Horse racing is awash with hoary, oft-repeated strategies that supposedly represent a licence to print money, despite evidence to the contrary. Possibly the ‘oldest chestnut’ of all is the maxim ‘Always back the outsider of three’, which only retains merit by virtue of being passed down from one generation of punters to the next.
Perhaps the first thing to say about three horse races is that, in the event of insufficient declarations, some, but not all, races may be reopened for a short period at declaration time, so three-horse races occur less frequently than was once the case. The premise for always backing the outsider is that, due to lack of numbers, three-horse races are rarely, if ever, run at an end-to-end gallop. Conventional wisdom dictates that a muddling, tactical affair, which turns into a sprint to the line over the final few furlongs, is less likely to produce reliable, repeatable form than only that is truly run throughout. Obviously, all three runners are affected, but the outsider may be disadvantaged least of all, or even advantaged, by the way in which the race is run.
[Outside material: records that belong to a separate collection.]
Lemma checkConnection_runs (s : STTS22H_Def) (w : World Bus) :
  isInit s = true -> isReading s = false ->
  let tr := I2C_writeData (i2c s) (devAddr s) [WHOAMI_ADDR] false (bus w) in
  let s1 := set_dataSize 1 (set_regAddr WHOAMI_ADDR s) in
  STTS22H_checkConnection s w =
  (fst tr,
   (if fst tr =? I2C_SUCCESS then set_isReading true s1 else s1),
   mkWorld (snd tr)
     (issued w ++ [WriteTransfer (i2c s) (devAddr s) [WHOAMI_ADDR] false])).
Proof.
  intros Hi Hr. driver_unfold. rewrite Hi, Hr. simpl.
  split_transfer. simpl. destruct (_ =? I2C_SUCCESS); reflexivity.
Qed.

Lemma update_requests_read (s : STTS22H_Def) (w : World Bus) :
  isInit s = true -> isReading s = true -> addrSent s = false ->
  transport_idle (i2c s) (bus w) ->
  let tr := I2C_readData (i2c s) (devAddr s) (dataSize s) (bus w) in
  STTS22H_update s w =
  ((if fst tr =? I2C_SUCCESS then set_addrSent true s
    else set_isReading false s),
   mkWorld (snd tr)
     (issued w ++ [ReadTransfer (i2c s) (devAddr s) (dataSize s)])).
Proof.
  intros Hi Hr Ha [Hbr Hbw]. driver_unfold.
  rewrite Hi, Hr, Ha, Hbr, Hbw. simpl.
  split_transfer. simpl. destruct (_ =? I2C_SUCCESS); reflexivity.
Qed.

Lemma update_completes_read (s : STTS22H_Def) (w : World Bus) :
  isInit s = true -> isReading s = true -> addrSent s = true ->
  transport_idle (i2c s) (bus w) ->
  let s1 := set_isReading false (set_addrSent false s) in
  STTS22H_update s w =
  ((if I2C_isFailed (i2c s) (bus w) then s1
    else decode s1 (I2C_getReceivedData (i2c s) (bus w))),
   w).
Proof.
  intros Hi Hr Ha [Hbr Hbw]. driver_unfold.
  rewrite Hi, Hr, Ha, Hbr, Hbw. simpl.
  destruct (I2C_isFailed _ _); reflexivity.
Qed.

(** C4.  A transaction started by the measurement trigger or the
    connection check on an initialized idle device, whose address write
    and read request the transport accepted, and whose read the
    transport reports as failed: the update that ends it only clears
    the busy flag and the phase, requests no transfer, decodes
    nothing, and the cached temperature, connectivity and status are
    those from before the transaction started. *)
Theorem failed_read_keeps_cache
    (op : STTS22H_Def -> World Bus -> Z * STTS22H_Def * World Bus)
    (s0 : STTS22H_Def) (w0 : World Bus) (b1 b2 : Bus) :
  op = STTS22H_measure \/ op = STTS22H_checkConnection ->
  isInit s0 = true -> isReading s0 = false -> addrSent s0 = false ->
  fst (fst (op s0 w0)) = I2C_SUCCESS ->
  transport_idle (i2c s0) b1 ->
  let r1 := STTS22H_update (snd (fst (op s0 w0)))
              (mkWorld b1 (issued (snd (op s0 w0)))) in
  addrSent (fst r1) = true ->
  transport_idle (i2c s0) b2 ->
  I2C_isFailed (i2c s0) b2 = true ->
  let w2 := mkWorld b2 (issued (snd r1)) in
  let r2 := STTS22H_update (fst r1) w2 in
  isReading (fst r1) = true /\
  r2 = (set_isReading false (set_addrSent false (fst r1)), w2) /\
  isReading (fst r2) = false /\ addrSent (fst r2) = false /\
  temp (fst r2) = temp s0 /\
  isConnected (fst r2) = isConnected s0 /\
  status (fst r2) = status s0.
Proof.
  intros Hop Hi Hr Ha Hacc Hidle1 r1 Hread Hidle2 Hfail w2 r2.
  assert (Hs1 : exists reg n,
             snd (fst (op s0 w0))
             = set_isReading true (set_dataSize n (set_regAddr reg s0))).
  { destruct Hop as [-> | ->].
    - rewrite (measure_runs s0 w0 Hi Hr) in Hacc |- *. simpl in Hacc |- *.
      rewrite Hacc, Z.eqb_refl. eauto.
    - rewrite (checkConnection_runs s0 w0 Hi Hr) in Hacc |- *.
      simpl in Hacc |- *. rewrite Hacc, Z.eqb_refl. eauto. }
  destruct Hs1 as (reg & n & Hs1).
  subst r2 w2 r1. revert Hread. rewrite Hs1.
  rewrite update_requests_read by (simpl; auto).
  simpl. destruct (_ =? I2C_SUCCESS); simpl; [intros _|congruence].
  rewrite update_completes_read by (simpl; auto).
  simpl. rewrite Hfail. simpl. repeat split; reflexivity.
Qed.


(** The decoder on a completed status read. *)
Lemma decode_status (s : STTS22H_Def) (b0 b1 b2 : Z) (rest : list Z) :
  regAddr s = STATUS_ADDR ->
  decode s (b0 :: b1 :: b2 :: rest) =
  if status_busy b0 then set_status b0 s
  else set_temp (calculateTemp b2 b1) (set_status b0 s).
Proof.
  intros Hreg. unfold decode. rewrite Hreg.
  change (status_busy (status (set_status (byte_at (b0 :: b1 :: b2 :: rest) 0) s)))
    with (status_busy b0).
  destruct (status_busy b0); reflexivity.
Qed.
However, the truth of the matter is that the outsider wins approximately three in twenty, or 15%, of three-horse races and, more often than not, represents poor value-for-money. Of course, it is possible that blindly following such as strategy can produce a profit, at least for a while, but strict statistical analysis of the results reveals that any such profits are due, in large part, to pure luck. In other words, while it may be possible to develop a profitable strategy – by, say, concentrating on handicap races and/or avoiding outsiders priced at 16/1 or longer – the ‘outsider of three’ theory, alone, will eventually empty your betting bank.